**Information shown**
(** * mb_23LC1024: MicroPython driver for the Microchip 23LC1024 SPI SRAM

    A shallow embedding of [mb_23LC1024.py] and the properties of its
    bus protocol.

    The driver talks to two collaborators of the [machine] module, a
    [Pin] (the /CS line) and an [SPI] bus, and to [utime.sleep_us].
    Every call the driver makes on them is a node of a finite program
    tree ([prog]); a [transport] gives the calls their meaning.  Two
    transports are used: arbitrary ones (for the statements about the
    wire protocol, which hold whatever the hardware answers) and a
    simulated 23LC1024 ([sram]) for the round trip through the memory.

    The driver object itself is the record [device]: the attributes
    [self.spi], [self.cs] and [self.value_read], each absent until it is
    first assigned. *)

From Stdlib Require Import ZArith List String Bool Lia.
From Stdlib.Strings Require Import Byte.
From stdpp Require Import base option list gmap.
Import ListNotations.

Local Open Scope Z_scope.

(* ===================================================================== *)
(** ** Module constants (mb_23LC1024.py, lines 47-70) *)
(* ===================================================================== *)

(** [const] of MicroPython is the identity on integers. *)
Definition const (x : Z) : Z := x.

(** Instruction set for 23LC1024 *)
Definition _READ : Z := const 0x03.
Definition _WRITE : Z := const 0x02.
Definition _EDIO : Z := const 0x3b.
Definition _EQIO : Z := const 0x38.
Definition _RSTIO : Z := const 0xff.
Definition _RDMR : Z := const 0x05.
Definition _WRMR : Z := const 0x01.

(** Mode selection *)
Definition _MODE_BYTE : Z := const 0x00.
Definition _MODE_PAGE : Z := const 0x40.
Definition _MODE_SEQ : Z := const 0xc0.

Definition _MAX_ADDRESS : Z := const 131071.

(* ===================================================================== *)
(** ** Python values, exceptions and the calls on the collaborators *)
(* ===================================================================== *)

(** The exceptions that can travel through the driver: the
    [ValueError]s it raises itself, a [TypeError] of a built-in, an
    [AttributeError] for a missing attribute of [self], and whatever the
    transport raises ([OSError]). *)
Inductive exn : Type :=
| ValueError (msg : string)
| TypeError (msg : string)
| AttributeError (attr : string)
| OSError (errno : Z).

Inductive result (A : Type) : Type :=
| Ok (a : A)
| Err (e : exn).
Arguments Ok {A} a.
Arguments Err {A} e.

(** A [bytes] / [bytearray] object: its items are in [range(256)] by
    construction. *)
Abbreviation bytes := (list byte).

Definition byte_to_Z (b : byte) : Z := Z.of_N (Byte.to_N b).

(** Handles of the collaborators. *)
Record spi_obj : Type := SPI { spi_port : Z }.
Record pin_obj : Type := PinObj { pin_id : Z }.
Inductive pin_mode : Type := IN | OUT.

**Exercise details**
From the first line to the last, return the listing exactly.

**Task result**
(** * mb_23LC1024: MicroPython driver for the Microchip 23LC1024 SPI SRAM

    A shallow embedding of [mb_23LC1024.py] and the properties of its
    bus protocol.

    The driver talks to two collaborators of the [machine] module, a
    [Pin] (the /CS line) and an [SPI] bus, and to [utime.sleep_us].
    Every call the driver makes on them is a node of a finite program
    tree ([prog]); a [transport] gives the calls their meaning.  Two
    transports are used: arbitrary ones (for the statements about the
    wire protocol, which hold whatever the hardware answers) and a
    simulated 23LC1024 ([sram]) for the round trip through the memory.

    The driver object itself is the record [device]: the attributes
    [self.spi], [self.cs] and [self.value_read], each absent until it is
    first assigned. *)

From Stdlib Require Import ZArith List String Bool Lia.
From Stdlib.Strings Require Import Byte.
From stdpp Require Import base option list gmap.
Import ListNotations.

Local Open Scope Z_scope.

(* ===================================================================== *)
(** ** Module constants (mb_23LC1024.py, lines 47-70) *)
(* ===================================================================== *)

(** [const] of MicroPython is the identity on integers. *)
Definition const (x : Z) : Z := x.

(** Instruction set for 23LC1024 *)
Definition _READ : Z := const 0x03.
Definition _WRITE : Z := const 0x02.
Definition _EDIO : Z := const 0x3b.
Definition _EQIO : Z := const 0x38.
Definition _RSTIO : Z := const 0xff.
Definition _RDMR : Z := const 0x05.
Definition _WRMR : Z := const 0x01.

(** Mode selection *)
Definition _MODE_BYTE : Z := const 0x00.
Definition _MODE_PAGE : Z := const 0x40.
Definition _MODE_SEQ : Z := const 0xc0.

Definition _MAX_ADDRESS : Z := const 131071.

(* ===================================================================== *)
(** ** Python values, exceptions and the calls on the collaborators *)
(* ===================================================================== *)

(** The exceptions that can travel through the driver: the
    [ValueError]s it raises itself, a [TypeError] of a built-in, an
    [AttributeError] for a missing attribute of [self], and whatever the
    transport raises ([OSError]). *)
Inductive exn : Type :=
| ValueError (msg : string)
| TypeError (msg : string)
| AttributeError (attr : string)
| OSError (errno : Z).

Inductive result (A : Type) : Type :=
| Ok (a : A)
| Err (e : exn).
Arguments Ok {A} a.
Arguments Err {A} e.

(** A [bytes] / [bytearray] object: its items are in [range(256)] by
    construction. *)
Abbreviation bytes := (list byte).

Definition byte_to_Z (b : byte) : Z := Z.of_N (Byte.to_N b).

(** Handles of the collaborators. *)
Record spi_obj : Type := SPI { spi_port : Z }.
Record pin_obj : Type := PinObj { pin_id : Z }.
Inductive pin_mode : Type := IN | OUT.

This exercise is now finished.